4) Use the “X-Y-Z” bullet formula
A high-performing bullet often includes:
- X: what you did
- Y: how you did it (tool/skill)
- Z: the outcome (metric/result)
Example: Reduced onboarding time by 25% by redesigning workflows in Jira/Confluence and partnering with Customer Success.
5) Quantify results (even if you don’t have perfect data)
Hiring teams love numbers. If needed, estimate carefully:
- Time saved, revenue influenced, defect reduction, cycle time, CSAT/NPS, volume handled
6) Keep formatting ATS-safe
Avoid designs that break parsing:
- No text boxes, columns, icons, or graphics-heavy templates
- Stick to standard headings: Summary, Experience, Skills, Education
- Use a simple font and consistent spacing
7) Make your Skills section scannable
Use a clean list, not paragraphs. Consider grouping:
- Tools: …
- Methods: …
- Domain: …
8) Prioritize relevance over chronology
Your most relevant bullets should be top 2–3 under each role.

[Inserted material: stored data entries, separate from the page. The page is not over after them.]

(** [cleanup_stale_locks] run alone: what it leaves of each key. *)
Lemma cleanup_stale_locks_run (max now : Z) (w : world) :
  exists w' n,
    run (cleanup_stale_locks max now) w = (w', Returned n)
    /\ (forall j, kv w' !! j
                  = if is_lock_key j
                       && stale_lock max now (fst <$> kv w !! j)
                    then None else kv w !! j)
    /\ lists w' = lists w /\ published w' = published w
    /\ pending w' = pending w /\ agent_runs w' = agent_runs w
    /\ monitor_events w' = monitor_events w.
Proof.
  unfold cleanup_stale_locks. rewrite run_await_bind_lock.
  pose proof (stale_keys_spec max now w) as Hspec.
  unfold redis_scan_locks. cbn [fst snd].
  destruct (filter (fun k => is_lock_key k = true) (map_to_list (kv w)).*1)
    as [|k0 keys] eqn:Hkeys.
  { exists w, 0%nat. split; [done|]. split; [|done].
    intros j. destruct (is_lock_key j && _) eqn:E; [|done].
    apply andb_prop in E. apply Hspec in E. simpl in E.
    by apply elem_of_nil in E. }
  rewrite run_await_bind_lock. unfold redis_get_all. cbn [fst snd].
  destruct ((filter (fun kv => stale_lock max now kv.2 = true)
               (map (fun k => (k, fst <$> kv w !! k)) (k0 :: keys))).*1)
    as [|s0 stale] eqn:Hstale.
  { exists w, 0%nat. split; [done|]. split; [|done].
    intros j. destruct (is_lock_key j && _) eqn:E; [|done].
    apply andb_prop in E. apply Hspec in E.
    by apply elem_of_nil in E. }
  rewrite run_await_bind_lock. eexists _, _. split; [reflexivity|].
  split; [|done]. intros j.
  change (kv (redis_delete_all (s0 :: stale) w).1)
    with (foldr delete (kv w) (s0 :: stale)).
  destruct (is_lock_key j && _) eqn:E.
  - apply andb_prop in E. apply Hspec in E.
    by apply lookup_foldr_delete.
  - apply lookup_foldr_delete_not_elem_of. intros Hin.
    apply Hspec in Hin as [H1 H2]. by rewrite H1, H2 in E.
Qed.
(** X15: the memo is recomputed when the input changes. When the cleaned
    first line of the stored result has a separator, editing the input
    leaves what is parsed as it is; when it has none, the headword shown
    follows the input, whatever was searched for. *)
Theorem X15_headword_follows_input (s : State) (value : jsstring) :
  result s <> [] ->
  let c := stripEmphasis (firstLine (nonBlankLines (result s))) in
  (includes c SEPARATOR = true ->
   currentParsed (handleInputChange value s) = currentParsed s)
  /\ (includes c SEPARATOR = false ->
      exists p, currentParsed (handleInputChange value s) = Some p
                /\ wordPart p = value).
Proof.
  intros Hr c. unfold currentParsed. simpl.
  assert (Hp : forall q, parsedContent (result s) q
                         = Some (parseLines (nonBlankLines (result s)) q))
    by (intros q; now apply parsedContent_some).
  destruct (parseLines_query (result s) value (word s)) as (Hsame & Hno).
  fold c in Hsame, Hno. split.
  - intros H. rewrite !Hp. f_equal. exact (Hsame H).
  - intros H. eexists. split; [apply Hp|]. exact (proj1 (Hno H)).
Qed.

Lemma X15_headword_follows_input_witness :
  let loose := fetchResolved Sample.plainRaw
                 (handleInputChange Sample.ephemeral initial) in
  (exists p, currentParsed (handleInputChange (lit "other") loose) = Some p
             /\ wordPart p = lit "other")
  /\ currentParsed (handleInputChange (lit "other")
                      (app (run start Sample.answered)))
     = Some Sample.ephemeralParsed.
Proof.
  intros loose. split.
  - destruct (X15_headword_follows_input loose (lit "other")) as [_ H];
      [vm_compute; discriminate|].
    apply H. vm_compute; reflexivity.
  - destruct (X15_headword_follows_input (app (run start Sample.answered))
                (lit "other")) as [H _]; [vm_compute; discriminate|].
    rewrite H; vm_compute; reflexivity.
Defined.

(** ** The typewriter *)

Section TypewriterFacts.

Import Typewriter.

Lemma firstn_snoc_nth (text : jsstring) (k : nat) (c : code_unit) :
  nth_error text k = Some c -> firstn k text ++ [c] = firstn (S k) text.
Proof.
  revert k. induction text as [|d text IH]; intros [|k]; simpl;
    try discriminate.
  - now intros [= ->].
  - intros H. now rewrite (IH k H).
Qed.

Lemma tick_prefix (text : jsstring) (k : nat) :
  (k <= length text)%nat ->
  tick text (mkTyping (firstn k text) k)
  = mkTyping (firstn (Nat.min (S k) (length text)) text)
             (Nat.min (S k) (length text)).
Proof.
  intros Hk. destruct (Nat.ltb_spec k (length text)) as [Hlt|Hge].
  - replace (Nat.min (S k) (length text)) with (S k) by lia.
    unfold tick, effect, callback. cbn [currentIndex displayText].
    replace (k <? length text)%nat with true
      by (symmetry; now apply Nat.ltb_lt).
    destruct (nth_error text k) as [c|] eqn:Ec.
    + now rewrite (firstn_snoc_nth _ _ _ Ec).
    + apply nth_error_None in Ec. lia.
  - assert (k = length text) by lia. subst k.
    replace (Nat.min (S (length text)) (length text))
      with (length text) by lia.
    unfold tick, effect. cbn [currentIndex displayText].
    rewrite Nat.ltb_irrefl, Nat.eqb_refl. reflexivity.
Qed.

Lemma ticks_prefix (text : jsstring) (n k : nat) :
  (k <= length text)%nat ->
  ticks n text (mkTyping (firstn k text) k)
  = mkTyping (firstn (Nat.min (k + n) (length text)) text)
             (Nat.min (k + n) (length text)).
Proof.
  revert k. induction n as [|n IH]; intros k Hk; simpl.
  - now replace (Nat.min (k + 0) (length text)) with k by lia.
  - rewrite (tick_prefix _ _ Hk), IH by lia.
    now replace (Nat.min (Nat.min (S k) (length text) + n) (length text))
      with (Nat.min (k + S n) (length text)) by lia.
Qed.

End TypewriterFacts.

(** X16: the typewriter shows a prefix of the text that grows by one code
    unit per timer period: after [n] periods from the reset it shows the
    first [n] code units (all of the text once [n] reaches its length);
    another timeout is scheduled exactly while [n] is below the length of
    the text, and the completion callback is due exactly from then on. *)
Theorem X16_typewriter_prefix (text : jsstring) (n : nat) :
  let t := Typewriter.ticks n text Typewriter.reset in
  Typewriter.displayText t = firstn n text
  /\ Typewriter.currentIndex t = Nat.min n (length text)
  /\ (Typewriter.effect text true t = Typewriter.Schedule
      <-> (n < length text)%nat)
  /\ (Typewriter.effect text true t = Typewriter.Complete
      <-> (length text <= n)%nat)
  /\ ((length text <= n)%nat -> Typewriter.displayText t = text).
Proof.
  intros t.
  assert (Ht : t = Typewriter.mkTyping
                     (firstn (Nat.min n (length text)) text)
                     (Nat.min n (length text))).
  { subst t. change Typewriter.reset
      with (Typewriter.mkTyping (firstn 0 text) 0).
    rewrite ticks_prefix by lia. reflexivity. }
  rewrite Ht. unfold Typewriter.effect. simpl.
  assert (Hd : firstn (Nat.min n (length text)) text = firstn n text).
  { destruct (Nat.le_ge_cases n (length text)) as [H|H].
    - now replace (Nat.min n (length text)) with n by lia.
    - replace (Nat.min n (length text)) with (length text) by lia.
      now rewrite !firstn_all2 by lia. }
  split; [exact Hd|]. split; [reflexivity|].
  destruct (Nat.ltb_spec (Nat.min n (length text)) (length text))
    as [Hlt|Hge].
  - split; [split; [intros _; lia | reflexivity]|].
    split.
    + destruct (Nat.eqb_spec (Nat.min n (length text)) (length text));
        [lia|]. simpl. split; [discriminate | lia].
    + intros H. lia.
  - split; [split; [|lia]|].
    + destruct (Nat.min n (length text) =? length text)%nat; discriminate.
    + split.
      * replace (Nat.min n (length text) =? length text)%nat with true
          by (symmetry; apply Nat.eqb_eq; lia).
        simpl. split; [intros _; lia | reflexivity].
      * intros H. rewrite Hd. apply firstn_all2. exact H.
Qed.

(** ** The rendered word lists *)

Section RenderFacts.

Lemma wordSpans_split (ws : list jsstring) (idx : nat) :
  ws <> [] -> (forall w, In w ws -> ~ In 0x2C%N w) ->
  split (wordSpans idx (idx + length ws) ws) 0x2C%N = ws.
Proof.
  revert idx. induction ws as [|w ws IH]; intros idx Hne Hc;
    [contradiction|].
  cbn [wordSpans length]. destruct ws as [|w2 rest].
  - replace (idx <? idx + S (length (@nil jsstring)) - 1)%nat with false
      by (symmetry; apply Nat.ltb_ge; simpl; lia).
    cbn [wordSpans]. rewrite !app_nil_r.
    apply split_no_sep, Hc. now left.
  - replace (idx <? idx + S (length (w2 :: rest)) - 1)%nat with true
      by (symmetry; apply Nat.ltb_lt; simpl; lia).
    rewrite <- app_assoc. cbn [List.app].
    rewrite split_app, (split_no_sep w) by (apply Hc; now left).
    replace (idx + S (length (w2 :: rest)))%nat
      with (S idx + length (w2 :: rest))%nat by lia.
    rewrite IH; [reflexivity | discriminate|].
    intros w' Hw'. apply Hc. now right.
Qed.

Lemma renderWords_split (ws : list jsstring) :
  ws <> [] -> (forall w, In w ws -> ~ In 0x2C%N w) ->
  split (renderWords ws) 0x2C%N = ws.
Proof. intros Hne Hc. exact (wordSpans_split ws 0 Hne Hc). Qed.

Lemma filter_all (A : Type) (f : A -> bool) (l : list A) :
  (forall x, In x l -> f x = true) -> filter f l = l.
Proof.
  induction l as [|x l IH]; intros H; simpl; [reflexivity|].
  rewrite (H x (or_introl eq_refl)). f_equal. apply IH.
  intros y Hy. apply H. now right.
Qed.

Lemma map_fixed (A : Type) (f : A -> A) (l : list A) :
  (forall x, In x l -> f x = x) -> map f l = l.
Proof.
  induction l as [|x l IH]; intros H; simpl; [reflexivity|].
  rewrite (H x (or_introl eq_refl)). f_equal. apply IH.
  intros y Hy. apply H. now right.
Qed.

End RenderFacts.
(** [update], with the value [time.time()] returns as [current_time]. *)
Definition update (self : t) (prediction : string) (confidence : Q)
           (current_time : Q) : t * option (string * Q) :=
  if negb (Py.opt_str_eqb (current_gesture self) prediction) then
    (mk (min_duration self) (cooldown self) (Some prediction) current_time
        (last_output_time self) (output_history self),
     None)
  else
    let duration := current_time - gesture_start_time self in
    if Py.ltb duration (min_duration self) then (self, None)
    else if Py.ltb (current_time - last_output_time self) (cooldown self)
    then (self, None)
    else if last_output_is (output_history self) prediction then (self, None)
    else
      (mk (min_duration self) (cooldown self) (current_gesture self)
          (gesture_start_time self) current_time
          (Py.deque_append 10 (output_history self)
                           (prediction, confidence, current_time)),
       Some (prediction, confidence)).

(** [reset] *)
Definition reset (self : t) : t :=
  mk (min_duration self) (cooldown self) None 0
     (last_output_time self) [].

(** One call of [update]: its arguments and the clock at the call. *)
Record call : Type := Call {
  label : string;
  conf : Q;
  time : Q
}.

Definition step (self : t) (c : call) : t * option (string * Q) :=
  update self (label c) (conf c) (time c).

(** The outcomes of a call: it opens an episode, is held back, or emits. *)
Inductive step_case (s : t) (c : call) : Prop :=
| opens :
    current_gesture s <> Some (label c) ->
    step s c =
      (mk (min_duration s) (cooldown s) (Some (label c)) (time c)
          (last_output_time s) (output_history s), None) ->
    step_case s c
| held_back :
    current_gesture s = Some (label c) ->
    step s c = (s, None) ->
    step_case s c
| emits :
    current_gesture s = Some (label c) ->
    min_duration s <= time c - gesture_start_time s ->
    cooldown s <= time c - last_output_time s ->
    last_output_is (output_history s) (label c) = false ->
    step s c =
      (mk (min_duration s) (cooldown s) (current_gesture s)
          (gesture_start_time s) (time c)
          (Py.deque_append 10 (output_history s) (label c, conf c, time c)),
       Some (label c, conf c)) ->
    step_case s c.

(** The smoother after a sequence of calls of [update]. *)
Definition run (self : t) (calls : list call) : t :=
  fold_left (fun s c => fst (step s c)) calls self.

(** What the call [c] returns after the calls [pre]. *)
Definition output_after (self : t) (pre : list call) (c : call)
  : option (string * Q) :=
  snd (step (run self pre) c).

(** The clock never goes back along the calls: each time is at most every
    later one. *)
Fixpoint nondecreasing (ts : list Q) : bool :=
  match ts with
  | [] => true
  | t0 :: rest => forallb (Qle_bool t0) rest && nondecreasing rest
  end.

(** What the calls of a sequence return, one after the other. *)
Fixpoint outputs (self : t) (calls : list call) : list (option (string * Q)) :=
  match calls with
  | [] => []
  | c :: rest => snd (step self c) :: outputs (fst (step self c)) rest
  end.

(** The events the calls of a sequence emit, as [update] appends them to
    [output_history]. *)
Fixpoint emissions (self : t) (calls : list call) : list entry :=
  match calls with
  | [] => []
  | c :: rest =>
      match snd (step self c) with
      | Some _ => (label c, conf c, time c) :: emissions (fst (step self c)) rest
      | None => emissions (fst (step self c)) rest
      end
  end.

(** The calls [pre] end with an episode of the label [l] that started at
    [start]: a call [x] at that time and then calls [mid], all with the label
    [l], the call before [x], if any, with another label. *)
Definition episode (pre : list call) (l : string) (start : Q) : Prop :=
  exists pre1 x mid,
    pre = pre1 ++ x :: mid /\
    label x = l /\ time x = start /\
    Forall (fun y => label y = l) mid /\
    (pre1 = [] \/ exists pre0 w, pre1 = pre0 ++ [w] /\ label w <> l).

End GestureSmoother.

(** ** [TemporalBuffer] *)

Module TemporalBuffer.

(** A landmark vector ([np.ndarray] of shape [(feature_size,)]). *)
Definition landmarks : Type := list Q.

(** [window_size] is the [maxlen] of the deque, a natural number
    ([deque] refuses a negative [maxlen]). *)
Record t : Type := mk {
  window_size : nat;
  buffer : list landmarks;
  feature_size : option nat
}.

(** [__init__] *)
Definition init (window_size : nat) : t := mk window_size [] None.

(** [add]: there is no [raise] on its path. *)
Definition add (self : t) (l : landmarks) : Py.outcome t :=
  let feature_size' :=
    match feature_size self with
    | None => Some (length l)
    | Some n => Some n
    end in
  Py.Returned
    (mk (window_size self)
        (Py.deque_append (window_size self) (buffer self) l)
        feature_size').

(** [np.array(rows)] on a list of vectors: rows of unequal lengths are
    refused (NumPy 1.24 and later raise [ValueError]). *)
Definition np_array (rows : list landmarks) : Py.outcome (list landmarks) :=
  match rows with
  | [] => Py.Returned []
  | r :: _ =>
      if forallb (fun r' => length r' =? length r)%nat rows
      then Py.Returned rows
      else Py.Raised Py.ValueError
  end.

(** [get_sequence]: the buffer after the call and what the call gives. *)
Definition get_sequence (self : t) : t * Py.outcome (option (list landmarks)) :=
  if (length (buffer self) <? window_size self)%nat
  then (self, Py.Returned None)
  else (self, seq <- np_array (buffer self) ;; Py.Returned (Some seq)).

(** [clear] *)
Definition clear (self : t) : t :=
  mk (window_size self) [] (feature_size self).

(** [resize]: a new deque of the new size, filled with the items of
    [old_data[-new_size:]] one by one. *)
Definition resize (self : t) (new_size : nat) : t :=
  let old_data := buffer self in
  mk new_size
     (fold_left (Py.deque_append new_size)
                (Py.slice_from_neg (Z.of_nat new_size) old_data) [])
     (feature_size self).

(** [is_ready] *)
Definition is_ready (self : t) : bool :=
  (window_size self <=? length (buffer self))%nat.

(** A sequence of [add] calls. *)
Fixpoint pushes (self : t) (vs : list landmarks) : Py.outcome t :=
  match vs with
  | [] => Py.Returned self
  | v :: rest => self' <- add self v ;; pushes self' rest
  end.

(** [__len__] *)
Definition len (self : t) : nat := length (buffer self).

(** The loop of [get_partial_sequence],
    [while len(sequence) < self.window_size: sequence.insert(0, sequence[0])],
    run for at most [fuel] tests of its condition; [None] when the fuel does
    not reach the end of the loop. *)
Fixpoint pad_loop (fuel : nat) (window_size : nat) (sequence : list landmarks)
  : option (Py.outcome (list landmarks)) :=
  match fuel with
  | O => None
  | S fuel' =>
      if (length sequence <? window_size)%nat then
        match sequence with
        | [] => Some (Py.Raised Py.IndexError)
        | first :: _ => pad_loop fuel' window_size (first :: sequence)
        end
      else Some (Py.Returned sequence)
  end.

(** [get_partial_sequence] *)
Definition get_partial_sequence (fuel : nat) (self : t)
  : option (Py.outcome (option (list landmarks))) :=
  if (length (buffer self) =? 0)%nat then Some (Py.Returned None)
  else
    match pad_loop fuel (window_size self) (buffer self) with
    | None => None
    | Some padded =>
        Some (sequence <- padded ;;
              seq <- np_array sequence ;;
              Py.Returned (Some seq))
    end.

(** The feature size after some pushes: the one there was, or the length of
    the first vector pushed. *)
Definition feature_size_after (fs : option nat) (vs : list landmarks) : option nat :=
  match fs, vs with
  | Some n, _ => Some n
  | None, v :: _ => Some (length v)
  | None, [] => None
  end.

End TemporalBuffer.

(** ** [GestureClassifier] *)

Module GestureClassifier.

Definition window : Type := list TemporalBuffer.landmarks.

(** The ONNX session is the external inference backend: what matters of it
    is [session.run(None, {input_name: input_data})[0][0]], the raw output
    vector for a window. *)
Definition session_t : Type := window -> list Q.

Record t : Type := mk {
  session : option session_t;
  labels : list string;
  current_model : string
}.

- Trim older roles to 1–2 bullets if they’re not aligned
9) Add a “Tech/Tools” line per role (when appropriate)
This helps both ATS and skimmers:
- Tech: Python, SQL, Tableau, AWS (only what you actually used)
10) Tailor lightly, not endlessly
You don’t need 50 resumes—just a strong base plus targeted edits:
- Swap 5–10 keywords
- Rewrite 2–4 bullets to match the job’s priorities
Quick self-check (30 seconds)
- Can someone understand your target role in 5 seconds?
- Do your top bullets show outcomes?
- Do your headings and formatting parse cleanly?
What’s the one part of your resume you struggle with most—summary, keywords, or translating duties into measurable impact?